CPT - Centro de Produções Técnicas

Numa altura em que a China comemora o arranque de um novo ano – o Ano da Cabra – na Nova Zelândia há a habitantes preocupados com as suas cabras e vacas, e por causa dos chineses. Aliás, da forte expansão de fábricas de produtos lácteos detidas por chineses. Um desses casais é Ken e Patricia Graham que, segundo o Wall Street Journal (WSJ), têm um novo vizinho na quinta onde escolheram gozar a reforma e fazer criação de gado: uma fábrica chinesa de leite em pó. A propriedade de 165 milhões de dólares (145 milhões de euros) que tem estampada o nome da empresa em caracteres chineses – Yashili – enche a vista do seu alpendre.
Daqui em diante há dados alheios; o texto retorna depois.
(** A wake leaves nobody asleep. *)
Lemma wake_leaves_none c c' i :
  reachable c -> threads c !! i = Some Wake -> 
  c' = mkc (ring c) (wlocked c) (rlocked c) (woken <$> <[i := WRet]> (threads c)) (wlog c) (rlog c) \/
  (exists j t, wakes_one (ring c) = true /\ threads c !! j = Some t /\ sleeps t = true /\
     c' = goto (goto c i WRet) j (woken t)) \/
  (c' = goto c i WRet /\ (read_mode (ring c) = READ_MODE_BUSY_LOOP \/ count sleeps (threads c) = 0%nat)) ->
  forall j t, threads c' !! j = Some t -> sleeps t = false.
Proof.
  intros Hr Hi Hc j t Hj. destruct (rb_reachable_static _ Hr) as (_ & _ & Hrm).
  destruct Hc as [->|[(j' & u & Hw & Hj' & Hu & ->)|[-> Hq]]]; simpl in Hj.
  - rewrite list_lookup_fmap in Hj. apply fmap_Some in Hj as (u & _ & ->). by destruct u.
  - assert (<[i := WRet]> (threads c) !! j' = Some u) as Hj''.
    { rewrite list_lookup_insert_ne; [done|]. intros ->. simplify_eq. }
    destruct (lookup_update _ j' j _ _ _ Hj'' Hj) as [[-> ->]|[Hne Hj2]]; [by destruct u|].
    destruct (lookup_update _ i j _ _ _ Hi Hj2) as [[-> ->]|[_ Hj3]]; [done|].
    destruct (sleeps t) eqn:E; [|done]. destruct Hne. eapply sleeper_unique; try done. unfold wakes_one in *. by rewrite <- Hrm.
  - destruct (lookup_update _ i j _ _ _ Hi Hj) as [[-> ->]|[_ Hj3]]; [done|].
    destruct (sleeps t) eqn:E; [|done]. exfalso. destruct Hq as [Hq|Hq].
    + pose proof (rb_reachable_roles c Hr j t Hj3) as (_ & _ & Hm). destruct t; try done; intuition congruence.
    + assert (0 < count sleeps (threads c))%nat; [apply count_pos; eauto|lia].
Qed.
Lemma ts_inv_publish c l i b :
  inv c l -> threads c !! i = Some (Publish b) -> frees c + 1 + cap < 2 ^ 31 ->
  inv (mkc (set_free_cursor (i32 (free_cursor (pool c) + 1)) (pool c)) (locked c)
      (<[i := Unlock]> (threads c)) (held c) (allocs c) (frees c + 1)) (l ++ [b]).
Proof.
  intros HI Hi Hw. pose proof ts_cap_range. pose proof HI as [Hc Ha Hf Hn Hl Hr Hb Hlk Hkn].
  pose proof (Hkn _ _ Hi) as Hcell. simpl in Hcell.
  split; simpl; try done.
  - rewrite Hf, swrap_small; lia.
  - rewrite zlen_snoc. lia.
  - apply ring_at_extend; [|done]. by replace (allocs c + zlen l) with (frees c + cap) by lia.
  - pose proof (in_flight_update _ i _ Unlock Hi) as Hf'. simpl in Hf'. rewrite <- Hb, <- Hf', <- (assoc_L (++)). simpl.
    f_equiv. apply Permutation_middle.
  - pose proof (count_update holds _ i _ Unlock Hi) as Hc'. simpl in Hc'. lia.
  - apply (knows_others c i (Publish b)); [done|done|]. intros j u Hj Hne. specialize (Hkn _ _ Hj).
    destruct u; simpl in *; try done; try (intuition lia).
    + destruct Hkn as (? & ? & Hh). split; [lia|]. split; [lia|]. intros E. specialize (Hh E). by destruct l.
    + destruct Hne. symmetry. by eapply (one_holder c l i j (Publish b)).
Qed.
A dimensão da fábrica foge a todas as proporções da pequena aldeia rural de Pokeno, que conta com uma população de 400 habitantes. Até então, o maior edifício que havia era um motel de 14 quartos. A grandiosidade da fábrica espelha a força com que a China está a entrar no país. Este interesse surge do forte apetite dos chineses por leite e produtos lácteos, que tem levados vários grupos do Império do Médio a investir em fábricas, campos agrícolas e imóveis, agitando a pacata vida daquele local. Embora haja outros países na zona da Ásia-Pacífico a sentir os efeitos do investimento chinês, a combinação demografica e geográfica amplia o impacto na Nova Zelândia.